> [Saved entries]
(* ===== verification/Service.v ===== *)
(** * What a task is given beside its command

    Its services and its Docker daemon ([dagron-core/src/service.rs], [docker_daemon.rs]),
    its identity and its forge token ([oidc.rs], [forge_token.rs]), and the tokens it says
    it spent ([tokens.rs]).  Of a refusal the place and the kind are kept, not its
    wording. *)

From stdpp Require Import sorting.
From S2P Require Import Prelude Spec Isolation.

Module Service.

Import Spec.

(** ** Services *)

Definition MAX_SERVICES : nat := 8.
Definition DEFAULT_READY_TIMEOUT_SECS : N := 60.
Definition MAX_READY_TIMEOUT_SECS : N := 600.
Definition MAX_NAME_LEN : nat := 40.

Inductive image_error := ImageParameter | ImageName.

Inductive service_error :=
| ServiceName | ServiceLocalhost
| ServiceImage (name : str) (why : image_error)
| ServiceVariable (name var : str) | ServiceSecret (name var : str) | ServiceVariableTwice (name var : str)
| ReadyEmpty (name : str) | ReadyNoProgram (name : str) | TimeoutWithoutReady (name : str)
| ReadyTimeout (name : str)
| TooManyServices | ServiceTwice (name : str).

Definition label_char (c : ascii) : bool := is_lower c || is_digit c || ch c "-".

(** [check_name] *)
Definition check_name (name : str) : result service_error unit :=
  let shaped := match name with
                | [] => false
                | c :: rest => is_lower c && forallb label_char rest
                end && negb (ends_with $"-" name) && (length name <=? MAX_NAME_LEN)%nat in
  if negb shaped then Err ServiceName
  else if bool_decide (name = $"localhost") then Err ServiceLocalhost
  else Ok tt.

(** [check_image] *)
Definition check_image (image : str) : result image_error unit :=
  if contains $"{{" image then Err ImageParameter
  else if bool_decide (image = []) || (512 <? length image)%nat || any_ws image || any_ctl image
       then Err ImageName
  else Ok tt.

(** [is_variable] *)
Definition is_variable (name : str) : bool :=
  match name with
  | [] => false
  | c :: rest => (is_alpha c || ch c "_") && forallb (fun c => is_alnum c || ch c "_") rest
  end.

(** [Ready::argv] *)
Definition argv (r : ServiceReady) : list str :=
  match r with Shell line => [$"sh"; $"-c"; line] | Exec argv => argv end.

(** [ServiceSpec::ready_timeout] *)
Definition ready_timeout (s : ServiceSpec) : N := default DEFAULT_READY_TIMEOUT_SECS (ready_timeout_secs s).

(** The variables of a service, each by itself and none twice. *)
Fixpoint validate_variables (name : str) (seen : list str) (l : list EnvVar) : result service_error unit :=
  match l with
  | [] => Ok tt
  | var :: l =>
      if negb (is_variable (ev_name var)) then Err (ServiceVariable name (ev_name var))
      else if negb (bool_decide (value_from var = None)) then Err (ServiceSecret name (ev_name var))
      else if bool_decide (ev_name var ∈ seen) then Err (ServiceVariableTwice name (ev_name var))
      else validate_variables name (ev_name var :: seen) l
  end.

(** [ServiceSpec::validate] *)
Definition validate_service (s : ServiceSpec) : result service_error unit :=
  let? _ := check_name (sv_name s) in
  let? _ := map_err (ServiceImage (sv_name s)) (check_image (image s)) in
  let? _ := validate_variables (sv_name s) [] (sv_env s) in
  let? _ := match sv_ready s with
            | Some (Shell line) =>
                if bool_decide (trim line = []) then Err (ReadyEmpty (sv_name s)) else Ok tt
            | Some (Exec argv) =>
                match argv with
                | program :: _ =>
                    if bool_decide (trim program = []) then Err (ReadyNoProgram (sv_name s)) else Ok tt
                | [] => Err (ReadyNoProgram (sv_name s))
                end
            | None =>
                if negb (bool_decide (ready_timeout_secs s = None)) then Err (TimeoutWithoutReady (sv_name s))
                else Ok tt
            end in
  match ready_timeout_secs s with
  | Some secs =>
      if negb ((1 <=? secs)%N && (secs <=? MAX_READY_TIMEOUT_SECS)%N) then Err (ReadyTimeout (sv_name s))
      else Ok tt
  | None => Ok tt
  end.

Fixpoint validate_each (seen : list str) (l : list ServiceSpec) : result service_error unit :=
  match l with
  | [] => Ok tt
  | s :: l =>
      let? _ := validate_service s in
      if bool_decide (sv_name s ∈ seen) then Err (ServiceTwice (sv_name s))
      else validate_each (sv_name s :: seen) l
  end.

(** [validate] *)
Definition validate_services (l : list ServiceSpec) : result service_error unit :=
  if (MAX_SERVICES <? length l)%nat then Err TooManyServices else validate_each [] l.

(** [not_run_locally]: the service it names. *)
Definition not_run_locally (l : list ServiceSpec) : option str := option_map sv_name (head l).

(** ** The Docker daemon *)

Definition DAEMON_NAME : str := $"docker".
Definition DAEMON_HOST : str := $"tcp://127.0.0.1:2375".
Definition DEFAULT_IMAGE : str := $"docker.io/library/docker:27-dind".
Definition OWN_PATHS : list str := [$"/var/run"; $"/run"; $"/var/lib/docker"].
Definition READY_TIMEOUT_SECS : N := 120.

Inductive daemon_error := NoDaemonOffered | NotRuntime | NotSysbox | DaemonImage (why : image_error) | NotGate.

(** [runtime] *)
Definition runtime (value : option str) (offered : bool) : result daemon_error (option str) :=
  let name := default [] (option_map trim value) in
  if bool_decide (name = []) then Ok None
  else if negb offered then Err NoDaemonOffered
  else if negb ((length name <=? 64)%nat
                && forallb (fun c => is_alnum c || ch c "-" || ch c "_" || ch c ".") name)
       then Err NotRuntime
  else if negb (starts_with $"sysbox" name) then Err NotSysbox
  else Ok (Some name).

(** [owns] *)
Definition owns (target : str) : bool :=
  let target := trim_end_char "/" target in
  existsb (fun own => bool_decide (target = own) || starts_with (own ++ $"/") target) OWN_PATHS.

(** [offered] *)
Definition offered (gate image : option str) : result daemon_error (option str) :=
  let gate := default [] (option_map trim gate) in
  if bool_decide (gate = []) then Ok None
  else if bool_decide (gate = $"dind") then
    let image := match option_map trim image with
                 | Some [] | None => DEFAULT_IMAGE
                 | Some i => i
                 end in
    let? _ := map_err DaemonImage (check_image image) in
    Ok (Some image)
  else Err NotGate.

(** [refusal]: whether an engine starts no daemon. *)
Definition daemon_refused (executor : Isolation.ExecutorKind) (offered : option str) : bool :=
  match executor with
  | Isolation.Docker => bool_decide (offered = None)
  | Isolation.Kubernetes | Isolation.Local_ => true
  end.

(** [service] *)
Definition daemon_service (image : str) : ServiceSpec :=
  {| sv_name := DAEMON_NAME; Spec.image := image;
     args := [$"dockerd"; $"--host=unix:///var/run/docker.sock"; $"--host=" ++ DAEMON_HOST; $"--tls=false"];
     sv_env := []; sv_ready := Some (Exec [$"docker"; $"info"]);
     ready_timeout_secs := Some READY_TIMEOUT_SECS; sv_resources := None; daemon := true |}.

(** ** Identities and forge tokens *)

Definition MAX_AUDIENCES : nat := 8.
Inductive identity_error := NoAudience | TooManyAudiences | NotAudience (a : str).

(** [TaskIdentity::validate] *)
Definition validate_identity (i : TaskIdentity) : result identity_error unit :=
  if bool_decide (audience i = []) then Err NoAudience
  else if (MAX_AUDIENCES <? length (audience i))%nat then Err TooManyAudiences
  else
    for_each (fun a => if bool_decide (a = []) || (256 <? length a)%nat || contains $"{{" a || any_ws a || any_ctl a
                       then Err (NotAudience a) else Ok tt) (audience i).

(** [TaskIdentity::first_audience] *)
Definition first_audience (i : TaskIdentity) : str := default [] (head (audience i)).

(** How long a task's request credential is good, in seconds ([request_credential]). *)
Definition credential_secs (timeout_secs : option N) : N :=
  N.min (match timeout_secs with
         | Some t => N.min U64_MAX (t + 900)
         | None => 6 * 3600
         end) (7 * 24 * 3600).

Definition PERMISSIONS : list str :=
  [$"actions"; $"checks"; $"contents"; $"deployments"; $"discussions"; $"issues"; $"metadata"; $"pages";
   $"pull_requests"; $"security_events"; $"statuses"].
Inductive token_error := NoPermissions | NotPermission (name : str) | NotLevel (name level : str).

(** A [BTreeMap] as it is iterated. *)
Definition in_key_order {A} (m : gmap str A) : list (str * A) :=
  omap (fun k => option_map (pair k) (m !! k)) (merge_sort str_le (elements (dom m))).

(** [ForgeTokenSpec::validate]: in the order of the names. *)
Definition validate_forge_token (t : ForgeTokenSpec) : result token_error unit :=
  if bool_decide (permissions t = ∅) then Err NoPermissions
  else
    for_each (fun '(name, level) =>
                if negb (bool_decide (name ∈ PERMISSIONS)) then Err (NotPermission name)
                else if negb (bool_decide (level = $"read")) && negb (bool_decide (level = $"write"))
                     then Err (NotLevel name level)
                else Ok tt)
      (in_key_order (permissions t)).

(** ** Tokens *)

Definition REPORT : str := $"dagron::tokens=".
Definition MOST : N := 2 ^ 48.

(** [s.split_inclusive('\n')] *)
Fixpoint lines_with_ends (s : str) : list str :=
  match s with
  | [] => []
  | c :: s =>
      if ch NL c then [c] :: lines_with_ends s
      else match lines_with_ends s with
           | l :: ls => (c :: l) :: ls
           | [] => [[c]]
           end
  end.

(** [line.trim_end_matches(['\n', '\r'])] *)
Fixpoint trim_start_eol (s : str) : str :=
  match s with c :: t => if ch NL c || ch CR c then trim_start_eol t else s | [] => [] end.
Definition trim_end_eol (s : str) : str := rev (trim_start_eol (rev s)).

(** What a line reports, where it is a report. *)
Definition report_of (line : str) : option str := strip_prefix REPORT (trim_end_eol line).

Fixpoint take_lines (spent : option N) (kept : str) (l : list str) : str * option N :=
  match l with
  | [] => (kept, spent)
  | line :: l =>
      match report_of line with
      | Some n => take_lines (match parse_u64 (trim n) with Some n => Some n | None => spent end) kept l
      | None => take_lines spent (kept ++ line) l
      end
  end.

(** [take_report]: the output as it is left, and what the task spent. *)
Definition take_report (output : str) : str * option N :=
  if negb (contains REPORT output) then (output, None)
  else take_lines None [] (lines_with_ends output).
End Service.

> [Directions for this task] From the entries above, restate word for word the lines from the line containing "(Exec argv) =>" to the line containing "(** [validate] *)", both ends included, and nothing more.

> [Answer to this task]
            | Some (Exec argv) =>
                match argv with
                | program :: _ =>
                    if bool_decide (trim program = []) then Err (ReadyNoProgram (sv_name s)) else Ok tt
                | [] => Err (ReadyNoProgram (sv_name s))
                end
            | None =>
                if negb (bool_decide (ready_timeout_secs s = None)) then Err (TimeoutWithoutReady (sv_name s))
                else Ok tt
            end in
  match ready_timeout_secs s with
  | Some secs =>
      if negb ((1 <=? secs)%N && (secs <=? MAX_READY_TIMEOUT_SECS)%N) then Err (ReadyTimeout (sv_name s))
      else Ok tt
  | None => Ok tt
  end.

Fixpoint validate_each (seen : list str) (l : list ServiceSpec) : result service_error unit :=
  match l with
  | [] => Ok tt
  | s :: l =>
      let? _ := validate_service s in
      if bool_decide (sv_name s ∈ seen) then Err (ServiceTwice (sv_name s))
      else validate_each (sv_name s :: seen) l
  end.

(** [validate] *)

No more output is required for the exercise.